The article I was thinking of was an interview with a P5M Marlin pilot. He said 'The thing that killed the seaplane was the inability to land on ocean swells. ’ (Paraphrased) To land on the open ocean one had to match the speed of the waves, which would be below stalling speed. Landing badly could break the back (or keel?) of the plane. Therefore the planes could only land on sheltered waters, limiting them to certain areas, many of which now have airfields.

So along with the other reasons already posted, thats why we don’t travel in large seaplanes any more.

Of course, being testosterone-fueled armed forces types, they had a method for landing in emergency rescue situations.
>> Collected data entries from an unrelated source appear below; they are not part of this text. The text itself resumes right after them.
(** The processor accepted the message in one of its calls. *)
Definition accepted o msg : Prop := exists v1 v2 : world P, Process msg o v1 = (inr tt, v2).

(** The delays: the initial one, doubled each time in 64-bit arithmetic. *)
Fixpoint delays (n : nat) (b : Z) : list Z :=
  match n with O => [] | S n' => b :: delays n' (int64 (b * 2)) end.

Lemma zoom_ext (m : M P unit) o w r w' :
  zoom ext_lens m o w = (r, w') ->
  (exists v1 v2 : world P, m o v1 = (r, v2)) /\ k_marked (w_st w') = k_marked (w_st w) /\
  k_dlq (w_st w') = k_dlq (w_st w) /\ k_waits (w_st w') = k_waits (w_st w).
Proof. unfold zoom. destruct (m o _) as [r1 w1] eqn:Hm. intros [= <- <-]. simpl. split; [eauto|done]. Qed.

(** [tries o msg b w es w']: from [w] on the processor is called once for each error of
    [es] and refuses the message with it; none of them is permanent, the context is
    still alive after each, and the consumer waits, first for [b] and then twice as long
    every time. *)
Inductive tries o msg : Z -> world (ConsSt P) -> list error -> world (ConsSt P) -> Prop :=
| tries_none b w : tries o msg b w [] w
| tries_more b w e w1 es w' :
    zoom ext_lens (Process msg) o w = (inl e, w1) -> IsPermanent cfg e = false -> o_done o (w_tick w1) = None ->
    tries o msg (int64 (b * 2)) (snd (wait b o (next w1))) es w' -> tries o msg b w (e :: es) w'.

Lemma tries_same o msg b w es w' :
  tries o msg b w es w' ->
  k_marked (w_st w') = k_marked (w_st w) /\ k_dlq (w_st w') = k_dlq (w_st w) /\ k_waits (w_st w') = k_waits (w_st w) ++ delays (length es) b.
Proof.
  induction 1 as [b w|b w e w1 es w' Hz _ _ _ (Hm & Hd & Hw)]; [by rewrite app_nil_r|].
  apply zoom_ext in Hz as (_ & Hm1 & Hd1 & Hw1). simpl in *. split_and!; [congruence|congruence|]. by rewrite Hw, Hw1, <- app_assoc.
Qed.

(** How the loop goes on from its last call of the processor. *)
Definition loop_ends o msg (a : Z) (last : error + unit) w2 (r : error + loop_end) w' : Prop :=
  match last with
  | inr _ => r = inr Processed /\ w' = snd (MarkMessage msg o w2)
  | inl e =>
      if IsPermanent cfg e then r = inr (Failed e a) /\ w' = w2
      else if a =? cf_MaxRetries cfg then r = inr (Failed e (a + 1)) /\ w' = w2
      else exists ended, o_done o (w_tick w2) = Some ended /\ r = inl ended /\ w' = next w2
  end.

Definition loop_runs o msg (n : nat) (a b : Z) w (r : error + loop_end) w' : Prop :=
  exists es w1 last w2, tries o msg b w es w1 /\ (length es <= n)%nat /\ zoom ext_lens (Process msg) o w1 = (last, w2) /\
    loop_ends o msg (a + Z.of_nat (length es)) last w2 r w'.

Lemma loop_ends_here o msg n a b w last w1 r w' :
  zoom ext_lens (Process msg) o w = (last, w1) -> loop_ends o msg a last w1 r w' -> loop_runs o msg n a b w r w'.
Proof. intros Hl He. exists [], w, last, w1. rewrite Z.add_0_r. split_and!; [apply tries_none|simpl; lia|done|done]. Qed.

Lemma retry_loop_S n a b last msg :
  retry_loop (S n) a b last msg =
    (let* r := attempt (zoom ext_lens (Process msg)) in
     match r with
     | inr _ => do* MarkMessage msg in ret Processed
     | inl err =>
         if IsPermanent cfg err then ret (Failed err a)
         else if a <? cf_MaxRetries cfg then
           let* d := ctx_done in
           match d with Some e => throw e | None => do* wait b in retry_loop n (a + 1) (int64 (b * 2)) err msg end
         else retry_loop n (a + 1) b err msg
     end).
Proof. reflexivity. Qed.

Lemma retry_loop_runs o msg n a b err w r w' :
  a + Z.of_nat n = cf_MaxRetries cfg -> retry_loop (S n) a b err msg o w = (r, w') -> loop_runs o msg n a b w r w'.
Proof.
  revert a b err w. induction n as [|n IH]; intros a b err w Hn Hrun; rewrite retry_loop_S in Hrun; unfold bind at 1, attempt in Hrun;
    destruct (zoom ext_lens (Process msg) o w) as [[e|[]] w1] eqn:Hz.
  2,4: apply (loop_ends_here _ _ _ _ _ _ _ _ _ _ Hz); unfold bind, MarkMessage, ret in Hrun; simplify_eq; done.
  all: destruct (IsPermanent cfg e) eqn:Hperm;
    [apply (loop_ends_here _ _ _ _ _ _ _ _ _ _ Hz); unfold ret in Hrun; simplify_eq; simpl; by rewrite Hperm|].
  - destruct (Z.ltb_spec a (cf_MaxRetries cfg)); [lia|]. apply (loop_ends_here _ _ _ _ _ _ _ _ _ _ Hz). simpl in Hrun. unfold ret in Hrun. simplify_eq. simpl.
    rewrite Hperm. destruct (Z.eqb_spec a (cf_MaxRetries cfg)); [done|lia].
  - destruct (Z.ltb_spec a (cf_MaxRetries cfg)); [|lia]. unfold bind at 1, ctx_done in Hrun.
    destruct (o_done o (w_tick w1)) as [ended|] eqn:Hdone.
    + apply (loop_ends_here _ _ _ _ _ _ _ _ _ _ Hz). unfold throw in Hrun. simplify_eq. simpl. rewrite Hperm.
      destruct (Z.eqb_spec a (cf_MaxRetries cfg)); [lia|]. by exists ended.
    + unfold bind in Hrun. destruct (wait b o (next w1)) as [[e'|[]] w2] eqn:Hw; [done|].
      apply IH in Hrun as (es & w3 & last & w4 & Ht & Hlen & Hz4 & He); [|lia].
      exists (e :: es), w3, last, w4. split_and!; [|simpl; lia|done|].
      * apply (tries_more _ _ _ _ _ w1); [done..|]. by rewrite Hw.
      * simpl length. by replace (a + Z.of_nat (S (length es))) with (a + 1 + Z.of_nat (length es)) by lia.
Qed.

(** The dead letter of a message. *)
Definition envelope_of msg (e : error) (a t : Z) : DLQEnvelope :=
  MkEnvelope (m_Topic msg) (m_Partition msg) (m_Offset msg) (m_Key msg) (m_Value msg) (Error e) a t.

(** What a send to the DLQ from [w] publishes: the dead letter, when a producer and a
    topic are there and the send is not lost on its way to the broker. *)
Definition letters o w msg (e : error) (a : Z) : list (string * string * DLQEnvelope) :=
  if dlq && negb (bool_decide (cf_DLQTopic cfg = "")) then
    match o_fault o (S (w_tick w)) with
    | FBefore _ => []
    | _ => [(cf_DLQTopic cfg, m_Key msg, envelope_of msg e a (o_now o (w_tick w)))]
    end
  else [].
I think they reversed prop pitch and stalled onto the water or something absolutely ridiculous like that?

Another site I found said that they sometimes made offshore landings to evacuate critically ill mariners.

Ok. You got me intrigued.
A quick google gave me images of most of them but I didn’t find a 7 engined plane.

In the late-60s, a B-52 was used to test the new engine being developed for the 747 (and possibly the one for the C-5, as well). A regular B-52 has eight engines in four pods of two. They took off one of the inboard pods and mounted the test engine there.

I found at least one experiment with a B-17 that added an engine in the nose, along with the four on the wings. There may be other 5-engined planes.

And some of them are on floats.

Good article. I hadn’t realized what a techno-mess that thing was. 1,650 ft is pretty sad.

Yes..in fact, the Trans-Atlantic crossing (West Africa-Rio de Janeiro) was so dangerous (headwinds would have slowed them to a crawl), that the pilot delayed the passage by several days. The fuel consumption at 1600 ft. must have been enormous.

A flying boat in a literal sense. Not so much an airplane that could land on water, but a boat that could (barely) fly.

The Russians must have been impressed enough by the idea. I give you the Caspian Sea Monster ground effect vehicle. Earlier version.

You didn’t need ocean waves to do that, either. Captain Merz of the Do X snapped her tail off in the River Danube by putting her down a little nose-high. And he had more hours in that plane than anyone.

Do h

I think you mean “Do’h!” :smack:

Trapeze act? :smiley:

This video showed up in the inbox today. It’s about the Pan-Am Pacific Clipper getting home at the start of WWII

Holy crap. What a story. If anything deserves a documentary that does. Excellent link.